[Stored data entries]
-- -- --

(** ** Device session gateway *)

Lemma getDevice_polls (w : World) (fuel now t : nat) (d : Device) :
  getDevice w fuel now = Some (t, d) ->
  exists k : nat,
    (k <= fuel)%nat /\ t = (now + 5000 * k)%nat /\ gDevice_at w t = Some d
    /\ forall j : nat, (j < k)%nat -> gDevice_at w (now + 5000 * j)%nat = None.
Proof.
  revert now; induction fuel as [|fuel IH]; intros now; cbn [getDevice];
    destruct (gDevice_at w now) as [dev|] eqn:E; try discriminate.
  - intros [= <- <-]. exists 0%nat.
    split; [lia|]. split; [lia|]. split; [assumption|]. intros j Hj. lia.
  - intros [= <- <-]. exists 0%nat.
    split; [lia|]. split; [lia|]. split; [assumption|]. intros j Hj. lia.
  - intros H. destruct (IH _ H) as (k & Hk & Ht & Hd & Hnone).
    exists (S k).
    split; [lia|]. split; [lia|]. split; [assumption|].
    intros j Hj. destruct j as [|j].
    + by replace (now + 5000 * 0)%nat with now by lia.
    + replace (now + 5000 * S j)%nat with (now + 5000 + 5000 * j)%nat by lia.
      apply Hnone. lia.
Qed.

(** With fuel for [k] rounds of sleep, [getDevice] returns the device that
    the poll after [k] rounds is the first to find. *)
Lemma getDevice_finds (w : World) (fuel now k : nat) (d : Device) :
  (k <= fuel)%nat ->
  (forall j : nat, (j < k)%nat -> gDevice_at w (now + 5000 * j)%nat = None) ->
  gDevice_at w (now + 5000 * k)%nat = Some d ->
  getDevice w fuel now = Some ((now + 5000 * k)%nat, d).
Proof.
  revert now k; induction fuel as [|fuel IH]; intros now k Hk Hnone Hd.
  - replace k with 0%nat in * by lia.
    replace (now + 5000 * 0)%nat with now in * by lia.
    cbn [getDevice]. by rewrite Hd.
  - cbn [getDevice]. destruct k as [|k].
    + replace (now + 5000 * 0)%nat with now in * by lia. by rewrite Hd.
    + pose proof (Hnone 0%nat ltac:(lia)) as H0.
      replace (now + 5000 * 0)%nat with now in H0 by lia. rewrite H0.
      replace (now + 5000 * S k)%nat with (now + 5000 + 5000 * k)%nat in * by lia.
      apply IH; [lia | | assumption].
      intros j Hj.
      replace (now + 5000 + 5000 * j)%nat with (now + 5000 * S j)%nat by lia.
      apply Hnone. lia.
Qed.

(** One round of sleep is enough fuel: a later round ends after the
    deadline. *)
Lemma getDeviceWithTimout_enough (w : World) (fuel : nat) :
  (1 <= fuel)%nat -> getDeviceWithTimout_fuel fuel w = getDeviceWithTimout w.
Proof.
  intros Hf. unfold getDeviceWithTimout, getDeviceWithTimout_fuel.
  destruct fuel as [|fuel]; [lia|]. cbn [getDevice].
  destruct (gDevice_at w 0) as [d|]; [reflexivity|].
  change (0 + 5000)%nat with 5000%nat.
  destruct (gDevice_at w 5000) as [d|] eqn:E5.
  - destruct fuel; cbn [getDevice]; by rewrite E5.
  - destruct (getDevice w fuel 5000) as [[t d]|] eqn:E; [|reflexivity].
    destruct (getDevice_polls _ _ _ _ _ E) as (k & _ & Ht & Hd & _).
    destruct k as [|k];
      [replace t with 5000%nat in Hd by lia; congruence|].
    unfold timeout.
    destruct (Nat.ltb_spec t 5000); [lia|].
    destruct (Nat.eqb_spec t 5000); [lia|]. reflexivity.
Qed.

(** A call whose device wait fails makes no typed call and fails as the
    wait did. *)
Lemma gateway_wait_failure (toBase58 : Address -> string)
    (fc : gmap string value -> exn) (w : World) (index : number)
    (signable : Signable) (e : exn) :
  snd (getDeviceWithTimout w) = Throw e ->
  getPublicKey w index = (Throw e, [])
  /\ computesSignature toBase58 fc w index signable = (Throw e, []).
Proof.
  intros H. unfold getPublicKey, computesSignature. by rewrite H.
Qed.

(** C8, as stated, fails: on a host that runs promise reactions after each
    timer, a call made while no device is connected succeeds when a device
    connects two seconds later: the poll at the 5-second mark finds it
    before the timeout rejects. *)
Lemma getDeviceWithTimout_late_connect :
  let w := {| gDevice_at := fun t => if (t <? 2000)%nat then None else Some late_device;
              scheduler := CheckpointPerTimer |} in
  gDevice_at w 0 = None
  /\ getDeviceWithTimout w = (5000%nat, Ok late_device)
  /\ snd (getDeviceWithTimout w) <> Throw TimeoutError.
Proof. repeat split. discriminate. Qed.

(** C8 (amended): the device wait of a gateway operation polls the
    connection state at the call and then every 5 seconds, under a 5-second
    timeout, so that only the polls at 0 and at 5 seconds count and the
    wait itself settles within 5 seconds (this says nothing of the session
    and of the typed call that follow it).  The wait of a call made
    while a device is connected returns that device at once; the wait of a
    call made while none is connected fails with a timeout when none is
    connected at the 5-second mark either, in particular when the device
    connects only after the window, and on a host that runs two due timers
    in one batch it fails in every case; on a host with a checkpoint after
    each timer it returns a device found at the 5-second mark.  A gateway
    operation whose wait fails makes no call on the device and fails with
    the error of the wait. *)
Theorem device_wait_policy (toBase58 : Address -> string)
    (fc : gmap string value -> exn) (w : World) :
  (forall (fuel t : nat) (d : Device),
      getDevice w fuel 0 = Some (t, d) ->
      exists k : nat, t = (5000 * k)%nat /\ gDevice_at w t = Some d
        /\ forall j : nat, (j < k)%nat -> gDevice_at w (5000 * j)%nat = None)
  /\ (forall fuel : nat, (1 <= fuel)%nat ->
        getDeviceWithTimout_fuel fuel w = getDeviceWithTimout w)
  /\ (fst (getDeviceWithTimout w) <= 5000)%nat
  /\ match gDevice_at w 0, gDevice_at w 5000, scheduler w with
     | Some d, _, _ => getDeviceWithTimout w = (0%nat, Ok d)
     | None, Some d, CheckpointPerTimer => getDeviceWithTimout w = (5000%nat, Ok d)
     | None, _, _ => getDeviceWithTimout w = (5000%nat, Throw TimeoutError)
     end
  /\ ((forall t : nat, (t <= 5000)%nat -> gDevice_at w t = None) ->
      getDeviceWithTimout w = (5000%nat, Throw TimeoutError))
  /\ (forall (index : number) (signable : Signable) (e : exn),
        snd (getDeviceWithTimout w) = Throw e ->
        getPublicKey w index = (Throw e, [])
        /\ computesSignature toBase58 fc w index signable = (Throw e, [])).
Proof.
  assert (Hcases :
    match gDevice_at w 0, gDevice_at w 5000, scheduler w with
    | Some d, _, _ => getDeviceWithTimout w = (0%nat, Ok d)
    | None, Some d, CheckpointPerTimer => getDeviceWithTimout w = (5000%nat, Ok d)
    | None, _, _ => getDeviceWithTimout w = (5000%nat, Throw TimeoutError)
    end).
  { unfold getDeviceWithTimout, getDeviceWithTimout_fuel. cbn [getDevice].
    destruct (gDevice_at w 0); [reflexivity|].
    change (0 + 5000)%nat with 5000%nat.
    destruct (gDevice_at w 5000); [|reflexivity].
    by destruct (scheduler w). }
  split; [|split; [|split; [|split; [|split]]]].
  - intros fuel t d H.
    destruct (getDevice_polls _ _ _ _ _ H) as (k & _ & Ht & Hd & Hn).
    exists k. split; [lia|]. split; [assumption|]. intros j Hj. by apply Hn.
  - apply getDeviceWithTimout_enough.
  - destruct (gDevice_at w 0), (gDevice_at w 5000), (scheduler w);
      rewrite Hcases; simpl; lia.
  - exact Hcases.
  - intros Hnone. rewrite (Hnone 0%nat), (Hnone 5000%nat) in Hcases by lia.
    by destruct (scheduler w).
  - intros index signable e. apply gateway_wait_failure.
Qed.

(** C10: the probe never throws: it returns [true] exactly when the device
    wait gives a device, and [false] whenever the wait fails, on a timeout
    as on any other error. *)
Theorem isTrezorSupported_never_throws (w : World) :
  (forall e : exn, isTrezorSupported w <> Throw e)
  /\ (isTrezorSupported w = Ok true <-> exists d, snd (getDeviceWithTimout w) = Ok d)
  /\ (isTrezorSupported w = Ok false <-> exists e, snd (getDeviceWithTimout w) = Throw e)
  /\ (fst (getDeviceWithTimout w) <= 5000)%nat.
Proof.
  unfold isTrezorSupported.
  split; [|split; [|split]].
  - intros e. by destruct (snd (getDeviceWithTimout w)).
  - destruct (snd (getDeviceWithTimout w)) as [d|e]; split; try discriminate; eauto.
    intros [d' [=]].
  - destruct (snd (getDeviceWithTimout w)) as [d|e]; split; try discriminate; eauto.
    intros [e' [=]].
  - unfold getDeviceWithTimout, getDeviceWithTimout_fuel. cbn [getDevice].
    destruct (gDevice_at w 0); [cbn; lia|].
    change (0 + 5000)%nat with 5000%nat.
    destruct (gDevice_at w 5000); [|cbn; lia].
    destruct (scheduler w); cbn; lia.
Qed.

(** C3, as stated, fails: the coin-type level of the path is the hardened
    coin type of NEO, 888, and not the one registered for Ontology, 1024. *)
Lemma BIP44_coin_type_is_NEO :
  BIP44 (Some (Int 7)) !! 1%nat = Some (Int (hardened SLIP44_NEO))
  /\ BIP44 (Some (Int 7)) !! 1%nat <> Some (Int (hardened SLIP44_ONT)).
Proof. split; [reflexivity | discriminate]. Qed.

(** C3 (amended): for every caller-supplied index, the path of every typed
    call that the public-key request and the signing request make is the
    5-level path of hardened purpose 44, hardened coin type 888 (the
    coin type of NEO), hardened account 0, change 0 and the index as it was
    supplied; the first three levels are hardened, the change level is not,
    and an index from 0 to 2^31 - 1 is not. *)
Theorem BIP44_path_sent (toBase58 : Address -> string)
    (fc : gmap string value -> exn) (w : World) (i : number) (signable : Signable) :
  let path := [Int (hardened 44); Int (hardened SLIP44_NEO); Int (hardened 0); Int 0; i] in
  BIP44 (Some i) = path
  /\ Forall (fun c => call_path c = path) (snd (getPublicKey w i))
  /\ Forall (fun c => call_path c = path)
       (snd (computesSignature toBase58 fc w i signable))
  /\ is_hardened <$> path = [true; true; true; false; is_hardened i]
  /\ (forall z : Z, 0 <= z < 2 ^ 31 -> is_hardened (Int z) = false).
Proof.
  intros path. split; [reflexivity|]. split; [|split; [|split]].
  - unfold getPublicKey, gbind, gret, waitForSessionAndRun, typedCall.
    destruct (snd (getDeviceWithTimout w)) as [device|e]; [|constructor].
    destruct (acquire device); [constructor|].
    destruct (answer device _); repeat constructor.
  - unfold computesSignature, gbind, gret, waitForSessionAndRun, typedCall.
    destruct (snd (getDeviceWithTimout w)) as [device|e]; [|constructor].
    destruct (acquire device); [constructor|].
    destruct (isTransaction signable); [|constructor].
    destruct signable as [tx|o]; [|constructor].
    destruct (convertToTrezorTransaction toBase58 tx); [|constructor].
    destruct (answer device _); repeat constructor.
  - reflexivity.
  - intros z Hz. unfold is_hardened. apply Z.bits_above_log2; [lia|].
    destruct (Z.eq_dec z 0) as [->|]; [simpl; lia|].
    apply Z.log2_lt_pow2; lia.
Qed.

-- -- --

This exercise requires the lines of the entries containing the string "signable".

__Solution below__
    (signable : Signable) (e : exn) :
  /\ computesSignature toBase58 fc w index signable = (Throw e, []).
  /\ (forall (index : number) (signable : Signable) (e : exn),
        /\ computesSignature toBase58 fc w index signable = (Throw e, [])).
  - intros index signable e. apply gateway_wait_failure.
    (fc : gmap string value -> exn) (w : World) (i : number) (signable : Signable) :
       (snd (computesSignature toBase58 fc w i signable))
    destruct (isTransaction signable); [|constructor].
    destruct signable as [tx|o]; [|constructor].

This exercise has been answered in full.